Dealing with iLO firmware updates

One of the key features of python_hpilo is that it makes iLO firmware updates painless. It can download the firmware for you, or you can feed it the .bin, .scexe or .fwpkg files HP ships.

Note that the newest versions of the firmware, as of August 2020, are shipped in a new format and you will need to use python-hpilo 4.4 or newer to extract and use them. If you cannot upgrade, you can manually extract the .bin file from the .fwpkg file (just open it with anything that can open zip files) and pass the .bin file to python-hpilo.

From the CLI

The method to call is update_rib_firmware(). To tell it which firmware version to install, you can specify a version or a filename. To install the latest version, you can use latest as version. Information about available version numbers can be found in firmware.conf.

Some example commands:

hpilo_cli example-server.int.kaarsemaker.net update_rib_firmware version=1.28
hpilo_cli example-server.int.kaarsemaker.net update_rib_firmware version=latest
hpilo_cli example-server.int.kaarsemaker.net update_rib_firmware filename=CP007684.scexe
hpilo_cli example-server.int.kaarsemaker.net update_rib_firmware filename=ilo2_225.bin

If you just want to download the firmware, you can make hpilo_cli do that too:

hpilo_cli download_rib_firmware all        # Download latest firmware for all iLO types
hpilo_cli download_rib_firmware ilo4       # Download latest iLO 4 firmware
hpilo_cli download_rib_firmware ilo4 1.50  # Download a specific firmware version
hpilo_cli download_rib_firmware ilo4 all   # Download all firmware versions for iLO 4
hpilo_cli download_rib_firmware all all    # Download all firmware versions for all iLO types

Using the API

As the CLI is merely a thin wrapper around the API, using the API is as expected:

ilo = hpilo.Ilo(hostname, login, password)
ilo.update_rib_firmware(version='latest')
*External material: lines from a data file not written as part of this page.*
(** * Synthetic-data generation pipeline: a shallow embedding

  The first part embeds the backend of the repository:

  - [PyStr], [PyText]  the Python [str] operations the backend uses;
  - [PyFloat]         Python's [float], IEEE-754 binary64;
  - [Py]              exceptions, [try]/[except], and Python values;
  - [Json], [Yaml]    the interfaces of Python's [json] module and of
                      [yaml.safe_load];
  - [YAMLConfig]      [models/YAMLConfig.py];
  - [SampleResponse]  [models/SampleResponse.py];
  - [LLMClient]       [modules/llm_client.py];
  - [Processor]       [modules/processor.py]: the three tasks;
  - [Generator]       [modules/processor.py]: [generate_yaml_config];
  - [Routes]          [api/upload/routes.py]: the dataset endpoints;
  - [ConnectionManager], [SampleResponseConnectionManager]
                      [api/websockets]: the registries of connections;
  - [MiniJson], [Examples], [Scenarios]  a [json] and data for the examples.

  Everything that the code obtains from its environment (the clock, the
  language-model backend, the random generator, the remote dataset store,
  the dispatcher, the files of the server, the exceptions of the document
  store) is an explicit argument.

  The second part states and proves the properties: [StrFacts],
  [FloatFacts], [ExpanderFacts], [ConfigFacts], [WorkerFacts],
  [ClientFacts], [MaterializerFacts], and then [TextFacts],
  [ExpanderEdgeFacts], [ExtractionFacts], [WorkerEdgeFacts],
  [MaterializerLineFacts], [PublishFacts], [ClientShapeFacts],
  [FloatSignFacts], [MetricFacts], [AggregateFacts], [RouteFacts],
  [GeneratorFacts], [RegistryFacts], [FlowFacts]. *)

From Stdlib Require Import ZArith List String Ascii Bool Lia Floats Uint63 DecimalString.
From stdpp Require Import gmap strings.

Set Warnings "-register-all".
Local Open Scope Z_scope.

(** ** Python [str]

  A Python string is a sequence of characters; here every [ascii] stands
  for one character. *)
Module PyStr.

Definition chr (n : nat) : string := String (ascii_of_nat n) EmptyString.

(** The characters the source names in literals. *)
Definition nl : string := chr 10.
Definition cr : string := chr 13.
Definition dquote : string := chr 34.

(** [len(s)] *)
Definition len (s : string) : Z := Z.of_nat (String.length s).

(** [s.startswith(p)] *)
Fixpoint startswith (p s : string) : bool :=
  match p, s with
  | EmptyString, _ => true
  | String _ _, EmptyString => false
  | String a p', String b s' => Ascii.eqb a b && startswith p' s'
  end.

(** [s.endswith(suf)]: some suffix of [s] is [suf]. *)
Fixpoint endswith (suf s : string) : bool :=
  String.eqb suf s ||
  match s with
  | EmptyString => false
  | String _ s' => endswith suf s'
  end.

(** [sub in s] *)
Fixpoint contains (sub s : string) : bool :=
  startswith sub s ||
  match s with
  | EmptyString => false
  | String _ s' => contains sub s'
  end.

(** [s[:-1]] *)
Fixpoint drop_last (s : string) : string :=
  match s with
  | EmptyString => EmptyString
  | String c s' =>
      match s' with
      | EmptyString => EmptyString
      | String _ _ => String c (drop_last s')
      end
  end.

(** [s[1:]] *)
Definition drop_first (s : string) : string :=
  match s with
  | EmptyString => EmptyString
  | String _ s' => s'
  end.

(** [s[1:-1]] *)
Definition slice_1_m1 (s : string) : string := drop_last (drop_first s).

(** [s.replace(old, new)] for a non-empty [old]: the occurrences of [old]
    are found from left to right and do not overlap.  [skip] counts the
    characters of a matched occurrence that are still to be dropped. *)
Fixpoint replace_from (old new : string) (skip : nat) (s : string) : string :=
  match s with
  | EmptyString => EmptyString
  | String c s' =>
      match skip with
      | S k => replace_from old new k s'
      | O =>
          if startswith old s
          then new +:+ replace_from old new (String.length old - 1) s'
          else String c (replace_from old new 0 s')
      end
  end.

(** With an empty [old] Python puts [new] before every character and at
    the end. *)
Fixpoint intersperse (new s : string) : string :=
  match s with
  | EmptyString => new
  | String c s' => new +:+ String c (intersperse new s')
  end.

Definition replace (old new s : string) : string :=
  match old with
  | EmptyString => intersperse new s
  | String _ _ => replace_from old new 0 s
  end.

(** [s.split(sep)] for a non-empty [sep]; [cur] is the piece being read. *)
Fixpoint split_from (sep : string) (skip : nat) (cur s : string) : list string :=
  match s with
  | EmptyString => [cur]
  | String c s' =>
      match skip with
      | S k => split_from sep k cur s'
      | O =>
          if startswith sep s
          then cur :: split_from sep (String.length sep - 1) EmptyString s'
          else split_from sep 0 (cur +:+ String c EmptyString) s'
      end
  end.

Definition split (sep s : string) : list string := split_from sep 0 EmptyString s.

(** [c.isspace()] for the characters below 256. *)
Definition isspace (c : ascii) : bool :=
  let n := nat_of_ascii c in
  ((9 <=? n)%nat && (n <=? 13)%nat) || ((28 <=? n)%nat && (n <=? 32)%nat)
  || (n =? 133)%nat || (n =? 160)%nat.

Fixpoint lstrip (s : string) : string :=
  match s with
  | EmptyString => EmptyString
  | String c s' => if isspace c then lstrip s' else s
  end.

Fixpoint rstrip (s : string) : string :=
  match s with
  | EmptyString => EmptyString
  | String c s' =>
      match rstrip s' with
      | EmptyString => if isspace c then EmptyString else String c EmptyString
      | r => String c r
      end
  end.

(** [s.strip()] *)
Definition strip (s : string) : string := rstrip (lstrip s).

(** [s.lower()] for the characters below 256. *)
Definition lower_char (c : ascii) : ascii :=
  let n := nat_of_ascii c in
  if ((65 <=? n)%nat && (n <=? 90)%nat)
     || ((192 <=? n)%nat && (n <=? 222)%nat && negb (n =? 215)%nat)
  then ascii_of_nat (n + 32)
  else c.

Fixpoint lower (s : string) : string :=
  match s with
  | EmptyString => EmptyString
  | String c s' => String (lower_char c) (lower s')
  end.

(** Truth value of a string: [if s:] *)
Definition truthy (s : string) : bool :=
  match s with EmptyString => false | String _ _ => true end.

End PyStr.

(** ** Python [float]

  Python's [float] is IEEE-754 binary64 with round-to-nearest-even, which
  is what the kernel's primitive floats are.  An [int] literal met where a
  [float] is expected ([0], [1000]) is written as the float it converts to. *)
Module PyFloat.

(** [float(z)] for an [int]; exact for every [z] below [2^53] in absolute
    value, the range of every counter of the pipeline. *)
Definition of_int (z : Z) : float :=
  if z <? 0 then PrimFloat.opp (PrimFloat.of_uint63 (Uint63.of_Z (- z)))
  else PrimFloat.of_uint63 (Uint63.of_Z z).

(** [a / b] on two [int]s: true division.  Python raises
    [ZeroDivisionError] when [b] is zero; every division of the pipeline is
    guarded against it. *)
Definition int_truediv (a b : Z) : float := PrimFloat.div (of_int a) (of_int b).

(** [int(x)]: truncation toward zero.  Python raises on an infinity
    ([OverflowError]) and on a NaN ([ValueError]): [None]. *)
Definition to_int (x : float) : option Z :=
  match Prim2SF x with
  | S754_zero _ => Some 0
  | S754_finite s m e =>
      let v := if 0 <=? e then Z.pos m * 2 ^ e else Z.pos m / 2 ^ (- e) in
      Some (if s then - v else v)
  | S754_infinity _ => None
  | S754_nan => None
  end.

(** [x > y], [x == y] *)
Definition gt (x y : float) : bool := PrimFloat.ltb y x.
Definition eq (x y : float) : bool := PrimFloat.eqb x y.

(** A float that is neither an infinity nor a NaN. *)
Definition is_finite (x : float) : bool :=
  match Prim2SF x with
  | S754_zero _ => true
  | S754_finite _ _ _ => true
  | S754_infinity _ => false
  | S754_nan => false
  end.

Definition is_nan (x : float) : bool :=
  match Prim2SF x with
  | S754_nan => true
  | _ => false
  end.

(** A number, in the specification's form, that is not a zero and not a
    NaN. *)
Definition nonzero_number (x : spec_float) : Prop :=
  match x with
  | S754_finite _ _ _ => True
  | S754_infinity _ => True
  | S754_zero _ => False
  | S754_nan => False
  end.

End PyFloat.

(** ** Exceptions, [try]/[except], and Python values *)
Module Py.

(** The exception classes the source names or can meet; all of them derive
    from [Exception]. *)
Inductive exn_class :=
| RequestException      (* requests.exceptions.RequestException *)
| JSONDecodeError       (* json.JSONDecodeError *)
| IndexError
| TypeError
| ValueError
| AttributeError
| OverflowError
| FileNotFoundError
| DoesNotExist          (* mongoengine: no document with this id *)
| ValidationError       (* mongoengine: a document that does not validate *)
| OtherError.           (* any other subclass of Exception *)

Definition exn_class_eqb (a b : exn_class) : bool :=
  match a, b with
  | RequestException, RequestException
  | JSONDecodeError, JSONDecodeError
  | IndexError, IndexError
  | TypeError, TypeError
  | ValueError, ValueError
  | AttributeError, AttributeError
  | OverflowError, OverflowError
  | FileNotFoundError, FileNotFoundError
  | DoesNotExist, DoesNotExist
  | ValidationError, ValidationError
  | OtherError, OtherError => true
  | _, _ => false
  end.

(** An exception: its class and [str(e)]. *)
Record exn := Exn { exn_cls : exn_class; exn_str : string }.

(** The outcome of a computation that may raise. *)
Inductive result (A : Type) :=
| Ok (a : A)
| Raise (e : exn).
Arguments Ok {A} a.
Arguments Raise {A} e.

Definition bind {A B} (r : result A) (k : A -> result B) : result B :=
  match r with
  | Ok a => k a
  | Raise e => Raise e
  end.

(** [try: body  except Exception as e: handler e] *)
Definition try_except {A} (body : result A) (handler : exn -> result A) : result A :=
  match body with
  | Ok a => Ok a
  | Raise e => handler e
  end.

(** [try: body  except cls as e: handler e]: other classes propagate. *)
Definition try_except_cls {A} (cls : exn_class) (body : result A)
    (handler : exn -> result A) : result A :=
  match body with
  | Ok a => Ok a
  | Raise e => if exn_class_eqb (exn_cls e) cls then handler e else Raise e
  end.

Definition returns {A} (r : result A) : Prop := exists a, r = Ok a.

(** Python values, as far as the pipeline builds or inspects them: what
    [json.loads] returns, what [json.dumps] takes, and the dictionaries the
    client and the tasks return.  A [Dict] lists its items in insertion
    order; its keys are strings and pairwise different. *)
Inductive value :=
| None_
| Bool (b : bool)
| Int (z : Z)
| Float (f : float)
| Str (s : string)
| List (l : list value)
| Dict (items : list (string * value)).

(** [d.get(k)] on the items of a dictionary *)
Fixpoint lookup_item (k : string) (items : list (string * value)) : option value :=
  match items with
  | [] => None
  | (k', v) :: rest => if String.eqb k k' then Some v else lookup_item k rest
  end.

(** [d[k] = v] on the items of a dictionary: an existing key keeps its
    place. *)
Fixpoint set_item (k : string) (v : value) (items : list (string * value))
  : list (string * value) :=
  match items with
  | [] => [(k, v)]
  | (k', v') :: rest =>
      if String.eqb k k' then (k, v) :: rest else (k', v') :: set_item k v rest
  end.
But since firmware updates may take a while, the iLO can provide progress messages, which your code may in turn show to your users. To receive these progress message, pass a callable to the update_rib_firmware() function. It will be called with single-line messages about the progress of the firmware download, upload and flash processes. This example shows them to the user, constantly overwriting the previous message:

def print_progress(text):
    sys.stdout.write('\r\033[K' + text)
    sys.stdout.flush()

ilo = hpilo.Ilo(hostname, login, password)
ilo.update_rib_firmware(version='latest', progress=print_progress)
print("")

Of course the firmware downloader can be used from the API as well:

import hpilo_fw
hpilo_fw.download('ilo4', path='/var/cache/ilo_fw/', progress=print_progress)
hpilo_fw.download('ilo3 1.28', path='/var/cache/ilo_fw', progress=print_progress)

Using a local firmware mirror

The firmware download functions connect to the internet to download firmware. While they can be made to use a proxy, using the standard https_proxy and http_proxy variables, it may be desirable to only download data from inside your network.
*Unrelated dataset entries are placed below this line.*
(** ** Who sees the participants *)

(** The USING expression of "Participants can view room details" does not
    look at the row it protects: it asks whether the acting user has a
    participant row at all, among the rows its sub-select sees. *)
Lemma room_details_policy_ignores_the_room (public : schema) (s : session)
    (P : room_participants.row) :
  polqual participants_can_view_room_details public s P
  = existsb (fun m => auth_uid_eq s (room_participants.user_id m))
            (public RoomParticipants).
Proof.
  cbn. induction (public RoomParticipants) as [|m rest IH]; simpl; [reflexivity|].
  rewrite String.eqb_refl, IH. reflexivity.
Qed.

(** Its sub-select reads the table the policy is on, so no statement of a
    signed-in user that needs the SELECT policies of
    [public.room_participants] gets through; the same holds for
    [public.levels], whose policy reads [public.room_participants]. *)
Lemma participants_cannot_be_read (U : uuid) (filter_ : room_participants.row -> bool)
    (db : Db) :
  select migration_policies (Some U) RoomParticipants filter_ db = None.
Proof. reflexivity. Qed.

Lemma levels_cannot_be_read (U : uuid) (filter_ : levels.row -> bool) (db : Db) :
  select migration_policies (Some U) Levels filter_ db = None.
Proof. reflexivity. Qed.

Lemma inserts_need_no_read (U : uuid) (db : Db) :
  exists admits,
    rls migration_policies (Some U) db RoomParticipants [INSERT] = Some admits
    /\ forall r, admits r = (U =? room_participants.user_id r).
Proof.
  eexists. split; [reflexivity|]. intros r. cbn.
  rewrite andb_true_r, orb_false_r. reflexivity.
Qed.


(** ** Running the tests *)

Section Tests.

Variable new_Function : string -> string -> Room.completion Room.js_function.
To do this, you can set a variable in ilo.conf for the cli:

[firmware]
mirror = http://buildserver.example.com/ilo-firmware/

Or if you use the API, configure the firmware downloader, both the downloader and the updater will then use your mirror:

import hpilo, hpilo_fw
hpilo_fw.config(mirror='http://buildserver.example.com/ilo-firmware/')

ilo = hpilo.Ilo(hostname, login, password)
ilo.update_rib_firmware(version='latest', progress=print_progress)
print("")

hpilo_fw.download('ilo4', progress=print_progress)

Your mirror should contain both firmware.conf, and the bin files for all firmware versions you want to support. You can create (and auto-update via cron) such a mirror with a simple shellscript:

#!/bin/sh

cd /var/www/html/ilo-firmware
wget -q https://seveas.github.io/python-hpilo/firmware.conf
hpilo_cli -c /dev/null download_rib_firmware all all

This will download and extract the necessary files to /var/www/html/ilo-firmware.